### Task material
——————————

Lemma getLog_request repoPath rev options w :
  requests (getLog P repoPath rev options w).2 = requests w
  \/ exists request,
       requests (getLog P repoPath rev options w).2
         = requests w ++ [CallGetCommits request]
       /\ CommitsRequest.after request = options ≫= GitLogOptions.cursor
       /\ CommitsRequest.limit request
          = Some (getPagingLimit P (options ≫= GitLogOptions.limit))
       /\ CommitsRequest.path request = None
       /\ CommitsRequest.authors request = options ≫= GitLogOptions.authors.
Proof.
  unfold getLog. destruct repoPath as [repoPath|]; [|by left].
  unfold tryCatch, bind, await.
  destruct (ensureRepositoryContext P repoPath) as [ctx|]; [|by left].
  unfold resolveRevision, remote, ret, await.
  destruct rev as [r|]; [destruct (truthy r && negb (bool_decide (r = "HEAD")))|];
    try (destruct (RepositoryContext.getRevision ctx); [|by left]); simpl;
    match goal with
    | |- context [github_getCommits P (requests w) ?req] =>
        right; exists req; by destruct (github_getCommits P (requests w) req)
    end.
Qed.

Lemma getLogForPathCore_request repoPath path rev options w :
  requests (getLogForPathCore P repoPath path rev options w).2 = requests w
  \/ exists request,
       requests (getLogForPathCore P repoPath path rev options w).2
         = requests w ++ [CallGetCommits request]
       /\ CommitsRequest.after request = GitLogForPathOptions.cursor options
       /\ CommitsRequest.limit request
          = Some (getPagingLimit P (GitLogForPathOptions.limit options))
       /\ CommitsRequest.path request <> None
       /\ CommitsRequest.authors request = None.
Proof.
  unfold getLogForPathCore. destruct repoPath as [repoPath|]; [|by left].
  unfold bind, await.
  destruct (ensureRepositoryContext P repoPath) as [ctx|]; [|by left].
  unfold resolveRevision, remote, ret, await.
  destruct rev as [r|]; [destruct (truthy r && negb (bool_decide (r = "HEAD")))|];
    try (destruct (RepositoryContext.getRevision ctx); [|by left]); simpl;
    match goal with
    | |- context [github_getCommits P (requests w) ?req] =>
        right; exists req; by destruct (github_getCommits P (requests w) req)
    end.
Qed.

Lemma getLogForPath_request repoPath pathOrUri rev options w r w' :
  getLogForPath P repoPath pathOrUri rev options w = (r, w') ->
  requests w' = requests w
  \/ exists request,
       requests w' = requests w ++ [CallGetCommits request]
       /\ CommitsRequest.after request = options ≫= GitLogForPathOptions.cursor
       /\ CommitsRequest.limit request
          = Some (getPagingLimit P
                    (Some (getPagingLimit P (options ≫= GitLogForPathOptions.limit))))
       /\ CommitsRequest.path request <> None
       /\ CommitsRequest.authors request = None.
Proof.
  unfold getLogForPath. destruct repoPath as [repo|]; [|intros [= <- <-]; by left].
  destruct (decide _); [intros [= <- <-]; by left|]. unfold bind at 1.
  rewrite resolveFolder_pure.
  destruct (resolveFolder P repo _ rev _ emptyWorld).1
    as [[path' options']|ex] eqn:Hout; [|intros [= <- <-]; by left].
  destruct (resolveFolder_fields _ _ _ _ _ _ _ _ Hout) as (b & -> & _).
  assert (forall key w0 r0 w1,
            requests w0 = requests w ->
            fetchLogForPath P repo path' rev
              (GitLogForPathOptions.with_isFolder (effectiveOptions P options) b)
              key w0 = (r0, w1) ->
            requests w1 = requests w
            \/ exists request,
                 requests w1 = requests w ++ [CallGetCommits request]
                 /\ CommitsRequest.after request
                    = options ≫= GitLogForPathOptions.cursor
                 /\ CommitsRequest.limit request
                    = Some (getPagingLimit P
                              (Some (getPagingLimit P
                                       (options ≫= GitLogForPathOptions.limit))))
                 /\ CommitsRequest.path request <> None
                 /\ CommitsRequest.authors request = None) as Hfetch.
  { intros key w0 r0 w1 Hw0 Hrun.
    pose proof (fetchLogForPath_requests P repo path' rev
                  (GitLogForPathOptions.with_isFolder (effectiveOptions P options) b)
                  key w0) as Hreqs.
    rewrite Hrun in Hreqs. change ((r0, w1).2) with w1 in Hreqs. rewrite Hreqs.
    destruct (getLogForPathCore_request (Some repo) path' rev
                (GitLogForPathOptions.with_isFolder (effectiveOptions P options) b)
                w0) as [Hsame|(request & Hreq & Hafter & Hlimit & Hpath & Hauthors)].
    - left. by rewrite Hsame.
    - right. exists request. rewrite Hreq, Hw0. split; [done|].
      split; [|split; [|done]].
      + rewrite Hafter. by destruct options.
      + rewrite Hlimit. by destruct options. }
  cbv beta iota zeta.
  destruct (logCacheKey rev _) as [key|]; [|by apply Hfetch].
  destruct (match documents w !! _ with Some _ => _ | None => _ end);
    [intros [= <- <-]; by left|].
  unfold bind. unfold ensureState.
  destruct (documents w !! (repo, path')); by apply Hfetch.
Qed.

Lemma getCommit_request repoPath rev w :
  requests (getCommit P repoPath rev w).2 = requests w
  \/ exists token owner name ref,
       requests (getCommit P repoPath rev w).2
       = requests w ++ [CallGetCommit token owner name ref].
Proof.
  destruct (getCommit_returns P repoPath rev w)
    as (r & w' & -> & _ & [Hsame|(_ & token & owner & name & Hreq)]).
  - by left.
  - right. by eexists _, _, _, _.
Qed.

Lemma searchCommits_request repoPath search source options w r w' :
  searchCommits P repoPath search source options w = (r, w') ->
  requests w' = requests w
  \/ (exists token owner name ref,
        requests w' = requests w ++ [CallGetCommit token owner name ref])
  \/ exists request,
       requests w' = requests w ++ [CallSearchCommits request]
       /\ SearchRequest.cursor request = options ≫= GitSearchCommitsOptions.cursor
       /\ SearchRequest.limit request
          = Some (getPagingLimit P (options ≫= GitSearchCommitsOptions.limit)).
Proof.
  unfold searchCommits.
  destruct repoPath as [repoPath|]; [|intros [= <- <-]; by left].
  unfold bind at 1.
  assert (exists o, (if needsProcessing (withSearchDefaults search)
                     then await (processNaturalLanguageToSearchQuery P
                                   (withSearchDefaults search) source)
                     else ret (withSearchDefaults search)) w = (o, w)) as [o ->].
  { destruct (needsProcessing _); by eexists. }
  destruct o as [search1|ex]; [|intros [= <- <-]; by left].
  destruct (JsMap.get "commit:" (parseSearchQuery P search1))
    as [[|value values]|] eqn:Hop.
  2:{ unfold bind.
      destruct (getCommit_request (Some repoPath) value w) as [Hsame|Hreq];
        destruct (getCommit P (Some repoPath) value w) as [[[commit|]|ex] w0];
        simpl in *; intros [= <- <-]; by auto. }
  all: unfold bind, await;
    (destruct (getQueryArgsFromSearchQuery P search1 _ repoPath) as [[|arg args]|ex];
     [intros [= <- <-]; by left| |intros [= <- <-]; by left]);
    unfold tryCatch, bind, await, remote, ret;
    (destruct (ensureRepositoryContext P repoPath) as [ctx|];
     [|intros [= <- <-]; by left]); simpl;
    match goal with
    | |- context [github_searchCommits P ?h ?req] =>
        destruct (github_searchCommits P h req) as [[result|]|];
        intros [= <- <-]; right; right; by exists req
    end.
Qed.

——————————

### Task
Copy all of the data exactly.

### Result
Lemma getLog_request repoPath rev options w :
  requests (getLog P repoPath rev options w).2 = requests w
  \/ exists request,
       requests (getLog P repoPath rev options w).2
         = requests w ++ [CallGetCommits request]
       /\ CommitsRequest.after request = options ≫= GitLogOptions.cursor
       /\ CommitsRequest.limit request
          = Some (getPagingLimit P (options ≫= GitLogOptions.limit))
       /\ CommitsRequest.path request = None
       /\ CommitsRequest.authors request = options ≫= GitLogOptions.authors.
Proof.
  unfold getLog. destruct repoPath as [repoPath|]; [|by left].
  unfold tryCatch, bind, await.
  destruct (ensureRepositoryContext P repoPath) as [ctx|]; [|by left].
  unfold resolveRevision, remote, ret, await.
  destruct rev as [r|]; [destruct (truthy r && negb (bool_decide (r = "HEAD")))|];
    try (destruct (RepositoryContext.getRevision ctx); [|by left]); simpl;
    match goal with
    | |- context [github_getCommits P (requests w) ?req] =>
        right; exists req; by destruct (github_getCommits P (requests w) req)
    end.
Qed.

Lemma getLogForPathCore_request repoPath path rev options w :
  requests (getLogForPathCore P repoPath path rev options w).2 = requests w
  \/ exists request,
       requests (getLogForPathCore P repoPath path rev options w).2
         = requests w ++ [CallGetCommits request]
       /\ CommitsRequest.after request = GitLogForPathOptions.cursor options
       /\ CommitsRequest.limit request
          = Some (getPagingLimit P (GitLogForPathOptions.limit options))
       /\ CommitsRequest.path request <> None
       /\ CommitsRequest.authors request = None.
Proof.
  unfold getLogForPathCore. destruct repoPath as [repoPath|]; [|by left].
  unfold bind, await.
  destruct (ensureRepositoryContext P repoPath) as [ctx|]; [|by left].
  unfold resolveRevision, remote, ret, await.
  destruct rev as [r|]; [destruct (truthy r && negb (bool_decide (r = "HEAD")))|];
    try (destruct (RepositoryContext.getRevision ctx); [|by left]); simpl;
    match goal with
    | |- context [github_getCommits P (requests w) ?req] =>
        right; exists req; by destruct (github_getCommits P (requests w) req)
    end.
Qed.

Lemma getLogForPath_request repoPath pathOrUri rev options w r w' :
  getLogForPath P repoPath pathOrUri rev options w = (r, w') ->
  requests w' = requests w
  \/ exists request,
       requests w' = requests w ++ [CallGetCommits request]
       /\ CommitsRequest.after request = options ≫= GitLogForPathOptions.cursor
       /\ CommitsRequest.limit request
          = Some (getPagingLimit P
                    (Some (getPagingLimit P (options ≫= GitLogForPathOptions.limit))))
       /\ CommitsRequest.path request <> None
       /\ CommitsRequest.authors request = None.
Proof.
  unfold getLogForPath. destruct repoPath as [repo|]; [|intros [= <- <-]; by left].
  destruct (decide _); [intros [= <- <-]; by left|]. unfold bind at 1.
  rewrite resolveFolder_pure.
  destruct (resolveFolder P repo _ rev _ emptyWorld).1
    as [[path' options']|ex] eqn:Hout; [|intros [= <- <-]; by left].
  destruct (resolveFolder_fields _ _ _ _ _ _ _ _ Hout) as (b & -> & _).
  assert (forall key w0 r0 w1,
            requests w0 = requests w ->
            fetchLogForPath P repo path' rev
              (GitLogForPathOptions.with_isFolder (effectiveOptions P options) b)
              key w0 = (r0, w1) ->
            requests w1 = requests w
            \/ exists request,
                 requests w1 = requests w ++ [CallGetCommits request]
                 /\ CommitsRequest.after request
                    = options ≫= GitLogForPathOptions.cursor
                 /\ CommitsRequest.limit request
                    = Some (getPagingLimit P
                              (Some (getPagingLimit P
                                       (options ≫= GitLogForPathOptions.limit))))
                 /\ CommitsRequest.path request <> None
                 /\ CommitsRequest.authors request = None) as Hfetch.
  { intros key w0 r0 w1 Hw0 Hrun.
    pose proof (fetchLogForPath_requests P repo path' rev
                  (GitLogForPathOptions.with_isFolder (effectiveOptions P options) b)
                  key w0) as Hreqs.
    rewrite Hrun in Hreqs. change ((r0, w1).2) with w1 in Hreqs. rewrite Hreqs.
    destruct (getLogForPathCore_request (Some repo) path' rev
                (GitLogForPathOptions.with_isFolder (effectiveOptions P options) b)
                w0) as [Hsame|(request & Hreq & Hafter & Hlimit & Hpath & Hauthors)].
    - left. by rewrite Hsame.
    - right. exists request. rewrite Hreq, Hw0. split; [done|].
      split; [|split; [|done]].
      + rewrite Hafter. by destruct options.
      + rewrite Hlimit. by destruct options. }
  cbv beta iota zeta.
  destruct (logCacheKey rev _) as [key|]; [|by apply Hfetch].
  destruct (match documents w !! _ with Some _ => _ | None => _ end);
    [intros [= <- <-]; by left|].
  unfold bind. unfold ensureState.
  destruct (documents w !! (repo, path')); by apply Hfetch.
Qed.

Lemma getCommit_request repoPath rev w :
  requests (getCommit P repoPath rev w).2 = requests w
  \/ exists token owner name ref,
       requests (getCommit P repoPath rev w).2
       = requests w ++ [CallGetCommit token owner name ref].
Proof.
  destruct (getCommit_returns P repoPath rev w)
    as (r & w' & -> & _ & [Hsame|(_ & token & owner & name & Hreq)]).
  - by left.
  - right. by eexists _, _, _, _.
Qed.

Lemma searchCommits_request repoPath search source options w r w' :
  searchCommits P repoPath search source options w = (r, w') ->
  requests w' = requests w
  \/ (exists token owner name ref,
        requests w' = requests w ++ [CallGetCommit token owner name ref])
  \/ exists request,
       requests w' = requests w ++ [CallSearchCommits request]
       /\ SearchRequest.cursor request = options ≫= GitSearchCommitsOptions.cursor
       /\ SearchRequest.limit request
          = Some (getPagingLimit P (options ≫= GitSearchCommitsOptions.limit)).
Proof.
  unfold searchCommits.
  destruct repoPath as [repoPath|]; [|intros [= <- <-]; by left].
  unfold bind at 1.
  assert (exists o, (if needsProcessing (withSearchDefaults search)
                     then await (processNaturalLanguageToSearchQuery P
                                   (withSearchDefaults search) source)
                     else ret (withSearchDefaults search)) w = (o, w)) as [o ->].
  { destruct (needsProcessing _); by eexists. }
  destruct o as [search1|ex]; [|intros [= <- <-]; by left].
  destruct (JsMap.get "commit:" (parseSearchQuery P search1))
    as [[|value values]|] eqn:Hop.
  2:{ unfold bind.
      destruct (getCommit_request (Some repoPath) value w) as [Hsame|Hreq];
        destruct (getCommit P (Some repoPath) value w) as [[[commit|]|ex] w0];
        simpl in *; intros [= <- <-]; by auto. }
  all: unfold bind, await;
    (destruct (getQueryArgsFromSearchQuery P search1 _ repoPath) as [[|arg args]|ex];
     [intros [= <- <-]; by left| |intros [= <- <-]; by left]);
    unfold tryCatch, bind, await, remote, ret;
    (destruct (ensureRepositoryContext P repoPath) as [ctx|];
     [|intros [= <- <-]; by left]); simpl;
    match goal with
    | |- context [github_searchCommits P ?h ?req] =>
        destruct (github_searchCommits P h req) as [[result|]|];
        intros [= <- <-]; right; right; by exists req
    end.
Qed.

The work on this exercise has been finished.